The Los Angeles Community College District Board of Trustees approved on Wednesday, May 1 an increase to the revised Education Protection Act (EPA), which gives more than $76 million to the schools in the district.
The revised EPA, which started as a direct effect of Proposition 30, enables schools to offer more sections throughout the year.
The money would increase and help rebuild summer and winter sessions that some schools in the district had been missing for the past four or five years.
In December of last year, $35 million was distributed to the schools by the LACCD. The schools were asked to report how they were going to use that money, according to Jeanette Gordon, LACCD’s chief financial officer.

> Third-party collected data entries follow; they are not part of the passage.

Lemma explicit_takes : takes der_read_explicit_tag_and_length snd explicit_header.
Proof.
  intros src p h l [tag n] H (t & h0 & -> & Ht & Hf) Hn. cbn [fst snd] in *. rewrite <- app_assoc in *.
  apply ends_exactly. unfold der_read_explicit_tag_and_length.
  assert (T : forall q, seen src q (h0 ++ l) -> q = p + Z.of_nat (length t) ->
    ends (tagged_length tag) (view src q (h0 ++ l)) (fun r s' => r = Some (tag, n) /\ s' = view src (p + Z.of_nat (length (t ++ h0))) l)).
  { intros q Hq ->. eapply ends_eq; [by apply tagged_takes|]. split; [done|]. rewrite length_app. f_equal. lia. }
  destruct Ht as [t Ht|t Ht|a b Ha Hb]; cbn [app length] in *; walk.
  - rewrite Z.add_simpl_l. by apply T.
  - cbn [negb orb Z.eqb]. walk. apply T; [done|simpl length; lia].
  - cbn [negb orb]. walk. apply T; [done|simpl length; lia].
Qed.

Lemma explicit_reads : reads der_read_explicit_tag_and_length snd explicit_header.
Proof.
  intros src p [|a l] H; unfold der_read_explicit_tag_and_length; [by apply ends_ret|]. pose proof (seen_head _ _ _ _ H) as Ha. unfold is_byte in Ha. walk.
  destruct (Z.ltb_spec a 0xA0); [by apply ends_ret|]. destruct (Z.ltb_spec a 0xBF) as [Hlt|Hge].
  - replace (a :: l) with ([0xA0 + (a - 0xA0)] ++ l) by (cbn [app]; f_equal; lia). apply (tagged_reads _ _ _ [_]); [apply tag_byte; lia|done|done].
  - apply ends_left. destruct (Z.eqb_spec a 0xBF) as [->|]; [cbn [negb orb]|by apply ends_ret].
    destruct l as [|b l]; [by apply ends_ret|]. pose proof (seen_head _ _ _ _ H) as Hb. unfold is_byte in Hb. walk.
    destruct (Z.ltb_spec b 128); [destruct (Z.ltb_spec b 31); [by apply ends_ret|]|].
    + apply (tagged_reads _ _ p [0xBF; b]); [by apply tag_high|done|simpl length; lia].
    + apply ends_left. destruct l as [|d l]; [by apply ends_ret|]. pose proof (seen_head _ _ _ _ H) as Hd. walk.
      apply (tagged_reads _ _ p [0xBF; b; d]); [apply tag_two; [lia|done]|done|simpl length; lia].
Qed.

“They [LACCD] initially project funds and estimate how many students they are going to have enrolled,” said Vice Chancellor Yasmin Delahoussaye. “Then they look at P1 [principal apportionment] to find out how many students you [currently] have so you can adjust it to the students you have enrolled. “
The spending of these funds is restricted, and auditors will verify that the money was used how it was supposed to, Gordon said during the Wednesday LACCD Board of Trustees meeting.
“The expenditures will be audited based on exactly the spending plan required by the board,” said Gordon.
The EPA spending plan preliminary estimate on Dec. 5, 2012 was of $35,213,804, but on March 8, 2013 in the first P1 the amount identified for the funding was increased to $76,271,474, according to the meeting’s agenda.
This money is strictly to be used for instructional classroom purposes only, according to the meeting’s agenda.
Representatives for the different colleges in the district spoke, and explained to the trustees how this money had helped them rebuild sections that were cut off, and how it positively affected the schools due to newly-added sections.
For instance, Marvin Martinez, president of Los Angeles Harbor College, said during the meeting that because of this increase in EPA, Harbor was able to add classes to their spring and fall semesters, and for the first time in four years they were going to have a summer session.
“I am very pleased that we now have the money to have more classes available as it was pointed out during our public hearing process,” said Nancy Pearlman, second vice president of the board of trustees. “Some of our colleges are now able to have summer and winter sessions, so that students can complete their educational program faster and sooner.”
Although these EPA funds have been a huge help for schools in the district, Gordon said that these are not new funds, and Pearlman said that it is not a continuous situation but it will definitely help the schools for the next four years.
For spring 2013, the schools in the district spent $24,611,942 on hourly instructional salaries for teachers, according to the EPA expenditure report from April 24, 2013.
Additionally, $17,107,924 was used for full-time instructional salaries, as shown in the meeting’s agenda.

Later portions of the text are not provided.